The patient underwent surgery to suture the LASIK flap to the stromal bed using three interrupted 10-0 mononylon sutures (Ethicon, NJ, USA), and the anterior chamber was subsequently filled with octafluoropropane (C3F8) gas (Figure 1C)).

However, three days postoperatively, the patient’s eye pain worsened and she experienced headache and vomiting. Examination revealed intense conjunctival hyperemia, apparent sutures in the cornea with properly coapted edges, negative Seidel test results, iris anteriorization, a flat anterior chamber, and displacement of the gas bubble to the posterior chamber (Figure 1D)). After the gas moved toward the posterior chamber, there was a complication involving the intracameral gas injection with angle closure and ocular hypertension. We also found a rise in the patient’s intraocular pressure (IOP) to 55 mmHg using a Tono-Pen tonometer (Reichert, Germany).
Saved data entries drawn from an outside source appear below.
(** X4: the Executor never binds more arguments than the mapping has
    entries, and it binds as many exactly when every key from ["1"] to
    ["count(parameters)"] is present; otherwise a value is left out
    silently. *)
Theorem bind_parameters_count (params : gmap string string) :
  (length (bind_parameters params) ≤ size params)%nat ∧
  (length (bind_parameters params) = size params ↔
   ∀ i : nat, (1 ≤ i ≤ size params)%nat →
     is_Some (params !! Itoa (Z.of_nat i))).
Proof.
  rewrite bind_parameters_present. unfold present_values.
  set (f := λ i : nat, VString <$> params !! Itoa (Z.of_nat i)).
  pose proof (omap_length_le f (seq 1 (size params))) as Hle.
  pose proof (omap_length_full f (seq 1 (size params))) as Hfull.
  rewrite length_seq in Hle, Hfull. split; [done|].
  rewrite Hfull, Forall_forall. unfold f. split.
  - intros Hall i Hi. apply (fmap_is_Some VString), Hall.
    apply elem_of_seq. lia.
  - intros Hall i Hi%elem_of_seq. rewrite fmap_is_Some. apply Hall. lia.
Qed.

(** X5: when every key from ["1"] to ["count(parameters)"] is present, the
    argument at position [i - 1] is the value of key [i]: placeholders and
    keys line up. *)
Theorem bind_parameters_aligned (params : gmap string string) (i : nat)
    (v : string) :
  (∀ j : nat, (1 ≤ j ≤ size params)%nat →
     is_Some (params !! Itoa (Z.of_nat j))) →
  (1 ≤ i ≤ size params)%nat →
  params !! Itoa (Z.of_nat i) = Some v →
  bind_parameters params !! (i - 1)%nat = Some (VString v).
Proof.
  intros Hall Hi Hv. rewrite bind_parameters_present. unfold present_values.
  rewrite omap_lookup_full.
  - rewrite lookup_seq_lt by lia.
    replace (1 + (i - 1))%nat with i by lia. simpl. by rewrite Hv.
  - apply Forall_forall. intros j Hj%elem_of_seq. rewrite fmap_is_Some.
    apply Hall. lia.
Qed.

Lemma bind_parameters_aligned_witness :
  let params : gmap string string := {[ "1" := "Acme"; "2" := "r9" ]} in
  ((∀ j : nat, (1 ≤ j ≤ size params)%nat →
      is_Some (params !! Itoa (Z.of_nat j))) ∧
   (1 ≤ 2 ≤ size params)%nat ∧
   params !! Itoa (Z.of_nat 2) = Some "r9") ∧
  bind_parameters params !! (2 - 1)%nat = Some (VString "r9").
Proof.
  assert (Hsize : size ({[ "1" := "Acme"; "2" := "r9" ]} : gmap string string)
                  = 2%nat) by (by vm_compute).
  assert (Hall : ∀ j : nat,
            (1 ≤ j ≤ size ({[ "1" := "Acme"; "2" := "r9" ]}
                             : gmap string string))%nat →
            is_Some (({[ "1" := "Acme"; "2" := "r9" ]} : gmap string string)
                       !! Itoa (Z.of_nat j))).
  { rewrite Hsize. intros j Hj.
    assert (j = 1 ∨ j = 2)%nat as [-> | ->] by lia;
      eexists; vm_compute; reflexivity. }
  assert (Hi : (1 ≤ 2 ≤ size ({[ "1" := "Acme"; "2" := "r9" ]}
                                : gmap string string))%nat)
    by (rewrite Hsize; lia).
  split; [split; [exact Hall|split; [exact Hi|reflexivity]]|].
  exact (bind_parameters_aligned {[ "1" := "Acme"; "2" := "r9" ]} 2 "r9"
           Hall Hi eq_refl).
Defined.

(** ** Row maps *)

Lemma fill_row_dom cols : ∀ i vals (m : gmap string value),
  dom (fill_row i cols vals m) = list_to_set cols ∪ dom m.
Proof.
  induction cols as [|c cols IH]; intros i vals m; simpl.
  - by rewrite (left_id_L ∅ (∪)).
  - rewrite IH, dom_insert_L.
    by rewrite (assoc_L (∪)), (comm_L (∪) (list_to_set cols) {[c]}).
Qed.

Lemma size_list_to_set_le (l : list string) :
  (size (list_to_set l : gset string) ≤ length l)%nat.
Proof.
  induction l as [|c l IH].
  - by rewrite list_to_set_nil, size_empty.
  - rewrite list_to_set_cons, size_union_alt, size_singleton. simpl.
    assert (size (list_to_set l ∖ {[c]} : gset string)
            ≤ size (list_to_set l : gset string))%nat.
    { apply subseteq_size. apply subseteq_difference_l. done. }
    lia.
Qed.

Lemma scan_rows_invariant (P : gmap string value → Prop) cols :
  (∀ vals, P (fill_row 0 cols vals ∅)) →
  ∀ scans cv acc rows,
    scan_rows scans cols cv acc = inr rows → Forall P acc → Forall P rows.
Proof.
  intros HP. induction scans as [|[e|row] scans IH]; intros cv acc rows; simpl.
  - by intros [= <-].
  - done.
  - destruct (Scan row cv) as [e|cv']; [done|]. intros Hs Hacc.
    apply (IH _ _ _ Hs). apply Forall_app. split; [done|].
    constructor; [apply HP|constructor].
Qed.

(** X6: in every result of the Executor, the keys of each row map are
    exactly the reported column names; columns that share a name collapse
    into one entry, so a row never has more entries than there are
    columns. *)
Theorem ExecuteQuery_row_keys `{UnicodeTables} (env : Env) (q : string)
    (params : gmap string string) (limit offset : Z) (result : SQLResult)
    (time : Z) :
  (ExecuteQuery env q params limit offset).1 = (Some result, time, None) →
  Forall (λ row : gmap string value,
            dom row = list_to_set (Columns result) ∧
            (size row ≤ length (Columns result))%nat)
    (Rows result).
Proof.
  unfold ExecuteQuery, failed. destruct (decide (q = "")); [done|].
  destruct (ValidateQuery q); [done|].
  destruct (backend env _ _) as [e|cur]; [done|].
  destruct (cursor_columns cur) as [e|cols]; [done|].
  destruct (scan_rows _ _ _ _) as [e|rows] eqn:Hscan; [done|].
  destruct (cursor_err cur); [done|]. intros [= <- _]. simpl.
  apply (scan_rows_invariant
           (λ row : gmap string value,
              dom row = list_to_set cols ∧ (size row ≤ length cols)%nat)
           cols) in Hscan; [done| |constructor].
  intros vals.
  assert (Hdom : dom (fill_row 0 cols vals ∅) =@{gset string} list_to_set cols).
  { rewrite fill_row_dom, dom_empty_L. apply (right_id_L ∅ (∪)). }
  split; [done|].
  rewrite <-size_dom, Hdom. apply size_list_to_set_le.
Qed.

Lemma ExecuteQuery_row_keys_witness :
  (@ExecuteQuery ascii_tables sample_env "select id, name from retailers"
     ∅ 0 0).1 =
    (Some {| Columns := ["id"; "name"];
             Rows := [fill_row 0 ["id"; "name"]
                        [VString "r1"; VString "Acme"] ∅] |}, 3, None) ∧
  Forall (λ row : gmap string value,
            dom row = list_to_set ["id"; "name"] ∧
            (size row ≤ length ["id"; "name"])%nat)
    [fill_row 0 ["id"; "name"] [VString "r1"; VString "Acme"] ∅].
Proof.
  split; [reflexivity|].
  exact (@ExecuteQuery_row_keys ascii_tables sample_env
           "select id, name from retailers" ∅ 0 0
           {| Columns := ["id"; "name"];
              Rows := [fill_row 0 ["id"; "name"]
                         [VString "r1"; VString "Acme"] ∅] |} 3 eq_refl).
Defined.

(** A repeated column name keeps the value of the last such column. *)
Example fill_row_repeated_name :
  fill_row 0 ["id"; "id"] [VString "r1"; VString "r2"] ∅ =
  {[ "id" := VString "r2" ]}.
Proof. simpl. by rewrite insert_insert_eq. Qed.

(** ** The facade, on every path *)
Section FacadePaths.
Context `{UnicodeTables}.

(** A call that is not rejected at the gate has passed its three checks. *)
Lemma GetRetailers_gate env range req :
  (∃ msg, GetRetailers env range req =
            (StatusError {| status_code := InvalidArgument;
                            status_message := msg |}, [])) ∨
  (SqlQuery req ≠ "" ∧ 0 ≤ Limit req ∧ 0 ≤ Offset req).
Proof.
  unfold GetRetailers. destruct (decide (SqlQuery req = "")); [left; eauto|].
  destruct (Z.ltb_spec (Limit req) 0); [left; eauto|].
  destruct (Z.ltb_spec (Offset req) 0); [left; eauto|].
  by right.
Qed.

Lemma clamp_bounds limit :
  0 ≤ limit → 0 ≤ clamp limit ≤ 10000 ∧ clamp limit ≤ limit.
Proof. unfold clamp. destruct (Z.ltb_spec 10000 limit); lia. Qed.

(** The materialisation of a well-formed backend answer. *)
Lemma ExecuteQuery_materialises env q params limit offset cur cols data :
  q ≠ "" → ValidateQuery q = None →
  backend env (paginate q limit offset) (bind_parameters params) = inr cur →
  cursor_columns cur = inr cols →
  cursor_scans cur = map inr data →
  cursor_err cur = None →
  Forall (λ vals, length vals = length cols) data →
  ∃ rows,
    (ExecuteQuery env q params limit offset).1 =
      (Some {| Columns := cols; Rows := rows |}, elapsed_ms env, None) ∧
    length rows = length data.
Proof.
  intros Hq Hv Hb Hcols Hscans Herr Hall. unfold ExecuteQuery.
  rewrite decide_False by done. rewrite Hv, Hb, Hcols, Hscans.
  destruct (scan_rows_binds cols data (replicate (length cols) VNil) [])
    as (rows & -> & Hrows); [by rewrite length_replicate|done|].
  rewrite Herr. exists rows. split; [done|].
  symmetry. by eapply Forall2_length.
Qed.

End FacadePaths.

(** X7: a request with limit 0 that passes the gate and the Validator
    reaches the backend without any [LIMIT] clause: the text sent is the
    client's text, followed only by the [OFFSET] clause when the offset is
    positive.  The cap of 10000 bounds a positive limit only. *)
Theorem GetRetailers_limit_zero_unbounded `{UnicodeTables} (env : Env)
    (range : RangeOrder) (req : GetRetailersRequest) :
  SqlQuery req ≠ "" → ValidateQuery (SqlQuery req) = None →
  Limit req = 0 → 0 ≤ Offset req →
  (GetRetailers env range req).2 =
    [ EvExecuteQuery (SqlQuery req) (Parameters req) 0 (Offset req);
      EvQueryContext
        (if 0 <? Offset req
         then SqlQuery req +:+ " OFFSET " +:+ Itoa (Offset req)
         else SqlQuery req)
        (bind_parameters (Parameters req)) ].
Proof.
  intros Hq Hv Hl Ho.
  destruct (GetRetailers_admitted env range req Hq ltac:(lia) Ho)
    as [-> _].
  rewrite Hl. change (clamp 0) with 0.
  by rewrite (ExecuteQuery_issued _ _ _ _ _ Hq Hv).
Qed.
Therefore, laser peripheral iridotomy was performed, using an yttrium-aluminum-garnet (YAG) laser at three positions, but the patient’s symptoms did not improve. Surgical intervention was required to aspirate the gas bubble, using paracentesis, and the anterior chamber was reconstructed. Thereafter, the patient’s symptoms improved, and the paracentesis sites were sutured. In the immediate postoperative period, the patient’s pain decreased and visual acuity improved.

Postoperatively, on day 7, the patient presented with moderate conjunctival hyperemia; three open iridotomies at positions 2, 6, and 12 h; a wide anterior chamber; and improved corneal transparency (Figure 1)E). AS-OCT showed reduced central corneal thickness (262 mm), and the LASIK flap showed adequate coaptation to the stromal bed (Figure 2C)).

During the follow-up examination 30 days postoperatively, we observed improvements in corneal transparency and hyperemia. The OD’s corneal topographic profile showed inferior ectasia with maximum keratometry (Kmax) of 55.2 D and pachymetry thinner than 422 mm (Figure 3A). In the OS, we found an area of protrusion with a substantial increase in the inferior curvature, a Kmax of 68.6 D, and pachymetry thinner than 247 mm (Figure 3B). Pre-LASIK corneal topography was available for comparison (Figure 3C). The patient was followed for one year, and her topographic profile presented an increase in Kmax to 76.6 D without a decrease in corneal thickness at the thinnest point (278 mm) (Figure 3D). AS-OCT showed good coaptation of corneal lamellae and surgical incision, with a corneal thickness of 304 mm (Figure 2D).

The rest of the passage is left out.